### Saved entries
■ ■ ■ ■ ■ ■ ■
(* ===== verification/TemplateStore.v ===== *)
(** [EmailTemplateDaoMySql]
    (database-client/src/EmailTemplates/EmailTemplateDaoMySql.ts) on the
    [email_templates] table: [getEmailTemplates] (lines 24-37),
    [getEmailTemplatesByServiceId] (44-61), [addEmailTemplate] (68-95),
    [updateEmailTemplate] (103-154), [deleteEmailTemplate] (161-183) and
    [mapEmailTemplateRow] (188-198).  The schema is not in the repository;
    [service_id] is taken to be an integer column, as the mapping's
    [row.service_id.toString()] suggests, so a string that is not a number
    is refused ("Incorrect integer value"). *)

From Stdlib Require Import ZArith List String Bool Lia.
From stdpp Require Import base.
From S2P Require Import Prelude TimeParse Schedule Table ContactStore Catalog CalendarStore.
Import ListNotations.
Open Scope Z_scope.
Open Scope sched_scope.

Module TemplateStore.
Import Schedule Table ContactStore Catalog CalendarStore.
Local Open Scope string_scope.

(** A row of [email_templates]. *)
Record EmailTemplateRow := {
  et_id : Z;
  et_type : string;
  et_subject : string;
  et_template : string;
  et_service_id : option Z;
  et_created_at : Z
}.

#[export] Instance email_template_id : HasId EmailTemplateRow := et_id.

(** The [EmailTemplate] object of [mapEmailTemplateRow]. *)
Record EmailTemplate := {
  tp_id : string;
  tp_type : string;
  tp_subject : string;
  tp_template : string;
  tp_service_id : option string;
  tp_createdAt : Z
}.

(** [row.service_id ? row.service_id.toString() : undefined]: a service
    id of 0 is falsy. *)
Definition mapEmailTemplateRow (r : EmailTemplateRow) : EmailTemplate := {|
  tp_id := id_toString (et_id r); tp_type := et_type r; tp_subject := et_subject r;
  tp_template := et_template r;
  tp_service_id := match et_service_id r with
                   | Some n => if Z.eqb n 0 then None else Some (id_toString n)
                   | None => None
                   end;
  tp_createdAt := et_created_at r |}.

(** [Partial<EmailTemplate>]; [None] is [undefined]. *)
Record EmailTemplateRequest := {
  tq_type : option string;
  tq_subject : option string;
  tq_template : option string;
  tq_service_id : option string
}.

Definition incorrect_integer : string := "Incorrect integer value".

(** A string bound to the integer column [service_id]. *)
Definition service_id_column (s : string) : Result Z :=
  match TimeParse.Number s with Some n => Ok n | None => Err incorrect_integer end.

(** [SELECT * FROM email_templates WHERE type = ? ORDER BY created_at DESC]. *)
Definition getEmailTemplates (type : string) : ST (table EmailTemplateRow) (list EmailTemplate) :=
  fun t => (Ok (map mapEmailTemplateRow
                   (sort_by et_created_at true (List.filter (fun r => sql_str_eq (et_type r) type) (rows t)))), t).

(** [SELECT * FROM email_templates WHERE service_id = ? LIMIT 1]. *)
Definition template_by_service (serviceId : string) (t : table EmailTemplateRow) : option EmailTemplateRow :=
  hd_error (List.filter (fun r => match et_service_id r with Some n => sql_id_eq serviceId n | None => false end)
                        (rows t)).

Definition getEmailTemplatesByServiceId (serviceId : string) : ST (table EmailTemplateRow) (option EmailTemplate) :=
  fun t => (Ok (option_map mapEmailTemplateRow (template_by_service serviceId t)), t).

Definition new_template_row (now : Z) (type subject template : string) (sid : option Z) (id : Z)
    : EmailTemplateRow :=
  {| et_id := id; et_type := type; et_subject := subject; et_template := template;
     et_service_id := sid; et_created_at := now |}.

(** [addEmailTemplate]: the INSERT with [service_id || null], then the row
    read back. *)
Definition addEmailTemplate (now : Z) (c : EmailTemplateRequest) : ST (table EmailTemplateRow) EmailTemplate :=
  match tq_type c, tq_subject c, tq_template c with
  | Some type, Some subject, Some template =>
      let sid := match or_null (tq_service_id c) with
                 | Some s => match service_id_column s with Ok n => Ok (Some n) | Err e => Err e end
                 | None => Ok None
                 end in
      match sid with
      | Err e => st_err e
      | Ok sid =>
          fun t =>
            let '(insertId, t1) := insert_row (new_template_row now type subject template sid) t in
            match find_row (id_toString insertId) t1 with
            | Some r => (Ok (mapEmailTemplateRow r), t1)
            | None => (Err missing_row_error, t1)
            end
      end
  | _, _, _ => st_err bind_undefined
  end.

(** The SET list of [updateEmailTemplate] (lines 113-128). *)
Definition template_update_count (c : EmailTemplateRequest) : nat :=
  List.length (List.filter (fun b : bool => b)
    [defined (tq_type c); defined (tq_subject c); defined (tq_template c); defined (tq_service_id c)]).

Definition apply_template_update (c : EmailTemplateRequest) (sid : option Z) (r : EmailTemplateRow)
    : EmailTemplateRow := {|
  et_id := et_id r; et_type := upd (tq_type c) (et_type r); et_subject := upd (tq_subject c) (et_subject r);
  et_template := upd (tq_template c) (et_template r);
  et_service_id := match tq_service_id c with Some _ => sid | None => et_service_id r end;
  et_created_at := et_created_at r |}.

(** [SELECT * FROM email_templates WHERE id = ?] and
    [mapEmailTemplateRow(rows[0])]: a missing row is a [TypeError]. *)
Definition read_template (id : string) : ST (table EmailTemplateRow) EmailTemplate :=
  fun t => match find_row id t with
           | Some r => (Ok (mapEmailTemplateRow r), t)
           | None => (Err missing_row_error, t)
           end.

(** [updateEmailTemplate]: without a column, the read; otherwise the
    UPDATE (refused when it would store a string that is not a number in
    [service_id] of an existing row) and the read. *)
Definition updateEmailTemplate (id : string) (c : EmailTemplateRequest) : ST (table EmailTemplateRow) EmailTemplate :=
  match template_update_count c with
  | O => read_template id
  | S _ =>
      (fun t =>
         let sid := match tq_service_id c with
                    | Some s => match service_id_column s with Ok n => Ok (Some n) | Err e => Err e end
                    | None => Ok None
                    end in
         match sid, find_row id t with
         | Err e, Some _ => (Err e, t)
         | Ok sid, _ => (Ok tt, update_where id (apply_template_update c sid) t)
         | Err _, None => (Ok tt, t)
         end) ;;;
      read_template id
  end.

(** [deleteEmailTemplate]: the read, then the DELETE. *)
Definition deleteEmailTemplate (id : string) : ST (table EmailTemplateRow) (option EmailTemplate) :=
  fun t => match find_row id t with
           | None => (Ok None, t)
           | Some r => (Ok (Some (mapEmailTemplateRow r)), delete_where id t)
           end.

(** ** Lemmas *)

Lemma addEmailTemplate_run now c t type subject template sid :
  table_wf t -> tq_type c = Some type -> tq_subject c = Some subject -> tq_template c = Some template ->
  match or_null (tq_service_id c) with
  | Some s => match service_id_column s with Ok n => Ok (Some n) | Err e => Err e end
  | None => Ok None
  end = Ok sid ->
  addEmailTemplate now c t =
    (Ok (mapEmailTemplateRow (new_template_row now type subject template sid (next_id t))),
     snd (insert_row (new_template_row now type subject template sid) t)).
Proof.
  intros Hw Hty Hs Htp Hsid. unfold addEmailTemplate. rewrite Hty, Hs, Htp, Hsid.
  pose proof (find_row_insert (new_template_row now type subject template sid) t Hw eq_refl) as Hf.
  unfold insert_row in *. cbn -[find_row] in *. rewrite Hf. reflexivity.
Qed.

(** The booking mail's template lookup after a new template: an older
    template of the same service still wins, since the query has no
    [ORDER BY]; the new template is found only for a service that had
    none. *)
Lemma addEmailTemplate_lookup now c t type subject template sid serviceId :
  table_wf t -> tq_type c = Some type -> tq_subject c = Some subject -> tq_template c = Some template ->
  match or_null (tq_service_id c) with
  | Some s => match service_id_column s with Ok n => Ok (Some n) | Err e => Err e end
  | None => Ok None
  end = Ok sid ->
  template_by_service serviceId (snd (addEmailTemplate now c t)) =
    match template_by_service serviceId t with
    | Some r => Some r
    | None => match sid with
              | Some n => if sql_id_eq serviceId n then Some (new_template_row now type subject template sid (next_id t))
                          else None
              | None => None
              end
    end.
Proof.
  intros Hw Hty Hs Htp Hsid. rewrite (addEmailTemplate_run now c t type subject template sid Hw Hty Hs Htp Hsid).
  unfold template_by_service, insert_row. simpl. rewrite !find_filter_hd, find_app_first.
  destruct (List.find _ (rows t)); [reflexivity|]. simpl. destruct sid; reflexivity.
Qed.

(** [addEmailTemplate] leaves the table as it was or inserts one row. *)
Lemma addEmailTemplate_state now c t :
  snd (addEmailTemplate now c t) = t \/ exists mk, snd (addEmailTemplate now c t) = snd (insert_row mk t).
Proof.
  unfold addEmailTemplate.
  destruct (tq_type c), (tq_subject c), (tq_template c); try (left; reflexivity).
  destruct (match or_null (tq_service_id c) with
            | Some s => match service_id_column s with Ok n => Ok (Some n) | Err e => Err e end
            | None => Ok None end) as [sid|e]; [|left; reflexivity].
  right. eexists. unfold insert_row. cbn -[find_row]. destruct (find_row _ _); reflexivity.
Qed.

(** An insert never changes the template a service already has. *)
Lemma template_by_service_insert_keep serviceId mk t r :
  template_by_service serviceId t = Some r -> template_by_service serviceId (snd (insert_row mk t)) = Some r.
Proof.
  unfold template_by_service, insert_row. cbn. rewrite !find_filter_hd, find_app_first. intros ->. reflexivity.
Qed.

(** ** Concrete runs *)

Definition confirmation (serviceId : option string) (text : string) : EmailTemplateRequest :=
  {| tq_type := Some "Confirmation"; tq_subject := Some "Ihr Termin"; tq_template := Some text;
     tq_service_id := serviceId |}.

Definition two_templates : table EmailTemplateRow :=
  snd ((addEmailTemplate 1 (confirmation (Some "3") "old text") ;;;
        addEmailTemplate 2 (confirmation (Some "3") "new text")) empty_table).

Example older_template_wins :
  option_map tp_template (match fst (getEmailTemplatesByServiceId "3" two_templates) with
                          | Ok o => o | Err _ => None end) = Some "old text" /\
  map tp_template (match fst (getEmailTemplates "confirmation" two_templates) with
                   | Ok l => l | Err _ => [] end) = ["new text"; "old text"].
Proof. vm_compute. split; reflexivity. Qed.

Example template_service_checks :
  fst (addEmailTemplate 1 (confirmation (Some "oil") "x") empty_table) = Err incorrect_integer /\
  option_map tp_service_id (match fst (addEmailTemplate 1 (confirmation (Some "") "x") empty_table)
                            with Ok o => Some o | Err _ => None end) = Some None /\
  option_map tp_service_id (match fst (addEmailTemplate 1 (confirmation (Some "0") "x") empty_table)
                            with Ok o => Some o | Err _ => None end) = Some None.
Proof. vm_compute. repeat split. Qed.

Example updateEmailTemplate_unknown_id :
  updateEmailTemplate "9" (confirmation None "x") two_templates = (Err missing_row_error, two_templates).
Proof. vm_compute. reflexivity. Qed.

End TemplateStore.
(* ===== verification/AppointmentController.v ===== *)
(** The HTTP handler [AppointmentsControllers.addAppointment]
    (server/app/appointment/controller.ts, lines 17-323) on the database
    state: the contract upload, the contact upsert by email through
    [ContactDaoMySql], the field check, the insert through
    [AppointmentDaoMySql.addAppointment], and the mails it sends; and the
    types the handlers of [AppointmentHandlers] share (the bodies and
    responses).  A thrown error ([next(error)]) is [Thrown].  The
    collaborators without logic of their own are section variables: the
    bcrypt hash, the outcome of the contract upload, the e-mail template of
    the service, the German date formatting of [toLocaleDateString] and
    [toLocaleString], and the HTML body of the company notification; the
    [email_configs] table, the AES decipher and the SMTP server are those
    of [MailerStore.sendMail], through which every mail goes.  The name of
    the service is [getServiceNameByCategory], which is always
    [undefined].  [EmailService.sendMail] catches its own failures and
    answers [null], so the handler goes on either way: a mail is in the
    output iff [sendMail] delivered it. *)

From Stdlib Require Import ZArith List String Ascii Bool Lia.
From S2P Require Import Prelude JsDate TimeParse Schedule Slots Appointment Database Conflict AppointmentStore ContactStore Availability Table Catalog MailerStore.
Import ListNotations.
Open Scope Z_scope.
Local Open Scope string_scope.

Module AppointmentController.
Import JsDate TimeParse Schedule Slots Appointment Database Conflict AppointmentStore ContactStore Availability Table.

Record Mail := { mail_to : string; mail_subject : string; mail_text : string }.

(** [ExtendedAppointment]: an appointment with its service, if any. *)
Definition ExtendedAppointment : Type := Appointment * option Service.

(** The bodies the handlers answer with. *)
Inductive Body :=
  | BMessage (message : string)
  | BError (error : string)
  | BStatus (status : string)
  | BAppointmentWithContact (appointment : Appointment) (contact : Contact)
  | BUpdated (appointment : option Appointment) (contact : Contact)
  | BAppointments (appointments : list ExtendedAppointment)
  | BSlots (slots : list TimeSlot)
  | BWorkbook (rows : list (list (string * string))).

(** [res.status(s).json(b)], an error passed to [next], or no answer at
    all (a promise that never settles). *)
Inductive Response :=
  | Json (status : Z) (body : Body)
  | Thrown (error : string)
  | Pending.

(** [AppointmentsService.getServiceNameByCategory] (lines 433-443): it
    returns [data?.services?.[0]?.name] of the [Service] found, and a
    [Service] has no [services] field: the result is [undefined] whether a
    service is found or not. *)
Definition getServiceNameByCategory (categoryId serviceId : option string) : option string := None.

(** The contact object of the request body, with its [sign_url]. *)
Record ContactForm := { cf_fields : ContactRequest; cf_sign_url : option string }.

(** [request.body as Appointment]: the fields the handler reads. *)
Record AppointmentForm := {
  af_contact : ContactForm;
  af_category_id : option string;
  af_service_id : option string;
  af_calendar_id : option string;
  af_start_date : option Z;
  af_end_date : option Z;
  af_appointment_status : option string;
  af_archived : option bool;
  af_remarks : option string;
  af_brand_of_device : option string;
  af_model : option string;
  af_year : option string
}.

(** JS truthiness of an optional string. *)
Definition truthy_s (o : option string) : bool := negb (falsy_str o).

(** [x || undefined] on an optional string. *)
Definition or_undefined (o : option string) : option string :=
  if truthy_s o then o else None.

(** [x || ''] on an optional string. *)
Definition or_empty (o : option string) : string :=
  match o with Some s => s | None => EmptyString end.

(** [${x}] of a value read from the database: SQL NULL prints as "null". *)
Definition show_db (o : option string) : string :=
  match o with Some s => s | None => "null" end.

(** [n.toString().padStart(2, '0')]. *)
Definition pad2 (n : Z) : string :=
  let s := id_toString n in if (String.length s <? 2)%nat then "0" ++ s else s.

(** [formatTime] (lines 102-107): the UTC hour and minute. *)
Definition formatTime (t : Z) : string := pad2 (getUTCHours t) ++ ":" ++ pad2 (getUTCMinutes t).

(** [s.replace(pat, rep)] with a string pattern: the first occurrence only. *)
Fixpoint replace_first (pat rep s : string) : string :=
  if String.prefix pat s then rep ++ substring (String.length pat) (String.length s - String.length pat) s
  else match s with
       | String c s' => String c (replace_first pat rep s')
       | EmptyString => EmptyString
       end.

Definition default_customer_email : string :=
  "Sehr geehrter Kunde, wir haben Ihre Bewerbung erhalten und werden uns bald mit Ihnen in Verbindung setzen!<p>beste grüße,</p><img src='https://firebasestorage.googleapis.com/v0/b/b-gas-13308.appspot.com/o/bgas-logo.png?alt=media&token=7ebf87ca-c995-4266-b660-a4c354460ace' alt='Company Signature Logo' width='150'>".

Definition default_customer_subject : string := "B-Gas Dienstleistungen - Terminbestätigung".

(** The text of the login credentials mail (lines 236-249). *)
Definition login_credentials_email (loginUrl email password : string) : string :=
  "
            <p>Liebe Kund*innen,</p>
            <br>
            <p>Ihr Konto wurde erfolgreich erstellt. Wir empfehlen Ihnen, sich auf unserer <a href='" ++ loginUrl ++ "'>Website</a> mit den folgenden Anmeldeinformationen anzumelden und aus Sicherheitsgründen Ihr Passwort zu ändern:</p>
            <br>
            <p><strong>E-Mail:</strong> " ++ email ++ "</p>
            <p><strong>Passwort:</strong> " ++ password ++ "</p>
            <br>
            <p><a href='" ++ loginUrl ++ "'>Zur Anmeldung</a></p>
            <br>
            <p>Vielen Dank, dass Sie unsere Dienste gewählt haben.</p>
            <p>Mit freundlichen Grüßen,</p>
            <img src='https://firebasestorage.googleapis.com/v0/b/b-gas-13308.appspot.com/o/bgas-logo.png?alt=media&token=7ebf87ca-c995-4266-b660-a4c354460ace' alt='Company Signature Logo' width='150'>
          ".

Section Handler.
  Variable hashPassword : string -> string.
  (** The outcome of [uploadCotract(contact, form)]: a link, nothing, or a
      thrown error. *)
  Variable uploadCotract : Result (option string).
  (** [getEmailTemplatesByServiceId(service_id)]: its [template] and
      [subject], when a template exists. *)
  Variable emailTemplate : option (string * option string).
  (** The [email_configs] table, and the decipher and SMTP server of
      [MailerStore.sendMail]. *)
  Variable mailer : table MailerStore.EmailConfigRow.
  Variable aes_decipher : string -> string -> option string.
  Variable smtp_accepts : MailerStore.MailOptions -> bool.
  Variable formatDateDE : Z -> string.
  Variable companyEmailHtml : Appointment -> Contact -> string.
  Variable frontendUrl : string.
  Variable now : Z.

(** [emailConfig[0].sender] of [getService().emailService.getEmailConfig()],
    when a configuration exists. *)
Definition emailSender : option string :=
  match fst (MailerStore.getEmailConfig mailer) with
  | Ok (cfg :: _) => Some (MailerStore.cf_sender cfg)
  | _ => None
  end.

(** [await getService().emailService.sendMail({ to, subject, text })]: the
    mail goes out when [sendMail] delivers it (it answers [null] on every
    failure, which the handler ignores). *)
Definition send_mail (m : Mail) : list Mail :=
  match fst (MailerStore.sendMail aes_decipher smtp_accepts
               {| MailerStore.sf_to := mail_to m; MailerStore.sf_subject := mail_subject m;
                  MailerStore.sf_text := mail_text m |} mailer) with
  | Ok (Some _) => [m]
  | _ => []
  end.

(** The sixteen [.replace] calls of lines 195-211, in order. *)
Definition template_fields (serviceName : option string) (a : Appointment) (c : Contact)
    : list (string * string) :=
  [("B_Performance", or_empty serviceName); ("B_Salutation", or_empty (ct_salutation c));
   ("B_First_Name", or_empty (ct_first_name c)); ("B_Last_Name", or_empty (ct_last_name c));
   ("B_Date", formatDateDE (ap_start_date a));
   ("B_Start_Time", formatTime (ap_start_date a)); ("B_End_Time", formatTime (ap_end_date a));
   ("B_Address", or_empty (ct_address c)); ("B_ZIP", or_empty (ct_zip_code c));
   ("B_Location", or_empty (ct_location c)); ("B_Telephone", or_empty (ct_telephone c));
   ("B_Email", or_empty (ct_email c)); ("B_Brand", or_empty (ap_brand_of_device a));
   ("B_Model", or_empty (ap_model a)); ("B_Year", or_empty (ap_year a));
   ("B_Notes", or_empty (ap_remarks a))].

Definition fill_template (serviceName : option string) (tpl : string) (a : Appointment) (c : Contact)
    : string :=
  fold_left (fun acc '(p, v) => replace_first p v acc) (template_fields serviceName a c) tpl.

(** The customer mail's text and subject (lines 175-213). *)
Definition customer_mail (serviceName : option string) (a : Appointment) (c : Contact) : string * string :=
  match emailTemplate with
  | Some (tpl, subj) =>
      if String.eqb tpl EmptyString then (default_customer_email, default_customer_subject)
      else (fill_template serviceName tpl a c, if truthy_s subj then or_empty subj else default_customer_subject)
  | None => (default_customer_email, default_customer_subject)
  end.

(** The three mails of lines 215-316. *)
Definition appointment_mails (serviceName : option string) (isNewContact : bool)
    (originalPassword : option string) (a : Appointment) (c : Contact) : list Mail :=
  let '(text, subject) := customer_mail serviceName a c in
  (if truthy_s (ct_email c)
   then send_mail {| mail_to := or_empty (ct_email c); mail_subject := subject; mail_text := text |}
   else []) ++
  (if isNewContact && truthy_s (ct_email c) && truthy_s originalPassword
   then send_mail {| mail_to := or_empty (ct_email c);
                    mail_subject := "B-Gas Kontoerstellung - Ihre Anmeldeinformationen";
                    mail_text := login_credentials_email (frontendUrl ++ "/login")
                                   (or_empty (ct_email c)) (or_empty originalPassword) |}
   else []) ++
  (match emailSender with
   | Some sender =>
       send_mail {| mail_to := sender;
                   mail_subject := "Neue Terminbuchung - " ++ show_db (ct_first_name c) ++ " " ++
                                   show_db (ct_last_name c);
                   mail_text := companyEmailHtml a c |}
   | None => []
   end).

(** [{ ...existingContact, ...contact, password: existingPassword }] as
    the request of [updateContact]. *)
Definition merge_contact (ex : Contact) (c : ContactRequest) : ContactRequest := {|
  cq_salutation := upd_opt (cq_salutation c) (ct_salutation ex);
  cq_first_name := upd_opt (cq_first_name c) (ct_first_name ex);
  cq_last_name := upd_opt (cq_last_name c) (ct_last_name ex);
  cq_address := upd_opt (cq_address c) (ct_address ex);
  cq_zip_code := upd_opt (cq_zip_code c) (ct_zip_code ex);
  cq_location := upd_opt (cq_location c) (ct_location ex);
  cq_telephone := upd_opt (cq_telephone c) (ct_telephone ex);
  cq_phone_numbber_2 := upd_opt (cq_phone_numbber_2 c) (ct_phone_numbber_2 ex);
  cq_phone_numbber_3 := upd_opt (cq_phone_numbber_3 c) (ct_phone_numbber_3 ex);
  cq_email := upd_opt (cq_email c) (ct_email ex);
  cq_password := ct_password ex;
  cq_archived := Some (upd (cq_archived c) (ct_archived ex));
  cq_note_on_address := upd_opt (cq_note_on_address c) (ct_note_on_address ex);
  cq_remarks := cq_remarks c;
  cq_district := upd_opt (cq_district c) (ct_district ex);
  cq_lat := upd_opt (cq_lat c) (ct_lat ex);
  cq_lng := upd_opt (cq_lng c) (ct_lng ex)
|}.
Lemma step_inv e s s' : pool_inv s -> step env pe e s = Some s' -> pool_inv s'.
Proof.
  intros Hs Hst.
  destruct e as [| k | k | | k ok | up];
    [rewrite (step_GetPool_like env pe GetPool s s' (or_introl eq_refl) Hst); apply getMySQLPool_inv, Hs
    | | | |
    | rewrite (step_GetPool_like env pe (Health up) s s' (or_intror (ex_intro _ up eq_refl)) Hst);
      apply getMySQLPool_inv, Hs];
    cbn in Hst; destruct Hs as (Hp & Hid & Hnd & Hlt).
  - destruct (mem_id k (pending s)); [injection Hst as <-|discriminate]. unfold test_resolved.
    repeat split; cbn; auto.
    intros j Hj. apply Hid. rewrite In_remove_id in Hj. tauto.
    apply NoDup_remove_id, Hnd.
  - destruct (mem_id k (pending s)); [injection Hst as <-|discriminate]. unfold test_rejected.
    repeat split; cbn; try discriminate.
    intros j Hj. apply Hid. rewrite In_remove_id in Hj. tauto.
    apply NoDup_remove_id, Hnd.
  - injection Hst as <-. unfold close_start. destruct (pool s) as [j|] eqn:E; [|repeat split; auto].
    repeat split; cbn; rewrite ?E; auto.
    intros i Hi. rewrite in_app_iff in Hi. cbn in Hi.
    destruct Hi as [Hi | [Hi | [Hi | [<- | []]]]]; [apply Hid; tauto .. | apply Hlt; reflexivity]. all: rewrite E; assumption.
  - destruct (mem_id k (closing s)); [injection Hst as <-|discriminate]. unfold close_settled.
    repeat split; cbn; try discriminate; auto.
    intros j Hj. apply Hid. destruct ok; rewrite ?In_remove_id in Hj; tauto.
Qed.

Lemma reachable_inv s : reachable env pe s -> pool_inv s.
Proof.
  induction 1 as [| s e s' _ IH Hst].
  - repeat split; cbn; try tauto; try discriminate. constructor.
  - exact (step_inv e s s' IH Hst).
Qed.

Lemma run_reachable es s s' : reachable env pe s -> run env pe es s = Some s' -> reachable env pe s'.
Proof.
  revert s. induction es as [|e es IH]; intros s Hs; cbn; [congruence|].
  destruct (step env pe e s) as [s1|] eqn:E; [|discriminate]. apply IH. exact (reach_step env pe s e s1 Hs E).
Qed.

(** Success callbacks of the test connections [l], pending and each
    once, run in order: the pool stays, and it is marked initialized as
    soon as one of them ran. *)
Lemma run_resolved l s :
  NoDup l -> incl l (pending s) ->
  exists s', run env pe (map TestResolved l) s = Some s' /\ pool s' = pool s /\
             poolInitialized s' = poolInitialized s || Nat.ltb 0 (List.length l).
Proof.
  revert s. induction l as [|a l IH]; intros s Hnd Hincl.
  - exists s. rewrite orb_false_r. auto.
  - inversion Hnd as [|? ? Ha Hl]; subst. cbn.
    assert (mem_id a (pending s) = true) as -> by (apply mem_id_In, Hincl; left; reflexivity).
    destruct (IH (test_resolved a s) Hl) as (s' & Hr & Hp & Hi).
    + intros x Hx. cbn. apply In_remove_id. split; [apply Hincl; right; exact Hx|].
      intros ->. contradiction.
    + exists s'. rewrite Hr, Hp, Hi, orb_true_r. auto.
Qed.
■ ■ ■ ■ ■ ■ ■
### Activity
Give back precisely the lines above that start at the line containing "From S2P Require Import Prelude TimeParse" and end at the line containing "match TimeParse.Number s", inclusive. No other lines belong in the output.

### Finished task
From S2P Require Import Prelude TimeParse Schedule Table ContactStore Catalog CalendarStore.
Import ListNotations.
Open Scope Z_scope.
Open Scope sched_scope.

Module TemplateStore.
Import Schedule Table ContactStore Catalog CalendarStore.
Local Open Scope string_scope.

(** A row of [email_templates]. *)
Record EmailTemplateRow := {
  et_id : Z;
  et_type : string;
  et_subject : string;
  et_template : string;
  et_service_id : option Z;
  et_created_at : Z
}.

#[export] Instance email_template_id : HasId EmailTemplateRow := et_id.

(** The [EmailTemplate] object of [mapEmailTemplateRow]. *)
Record EmailTemplate := {
  tp_id : string;
  tp_type : string;
  tp_subject : string;
  tp_template : string;
  tp_service_id : option string;
  tp_createdAt : Z
}.

(** [row.service_id ? row.service_id.toString() : undefined]: a service
    id of 0 is falsy. *)
Definition mapEmailTemplateRow (r : EmailTemplateRow) : EmailTemplate := {|
  tp_id := id_toString (et_id r); tp_type := et_type r; tp_subject := et_subject r;
  tp_template := et_template r;
  tp_service_id := match et_service_id r with
                   | Some n => if Z.eqb n 0 then None else Some (id_toString n)
                   | None => None
                   end;
  tp_createdAt := et_created_at r |}.

(** [Partial<EmailTemplate>]; [None] is [undefined]. *)
Record EmailTemplateRequest := {
  tq_type : option string;
  tq_subject : option string;
  tq_template : option string;
  tq_service_id : option string
}.

Definition incorrect_integer : string := "Incorrect integer value".

(** A string bound to the integer column [service_id]. *)
Definition service_id_column (s : string) : Result Z :=
  match TimeParse.Number s with Some n => Ok n | None => Err incorrect_integer end.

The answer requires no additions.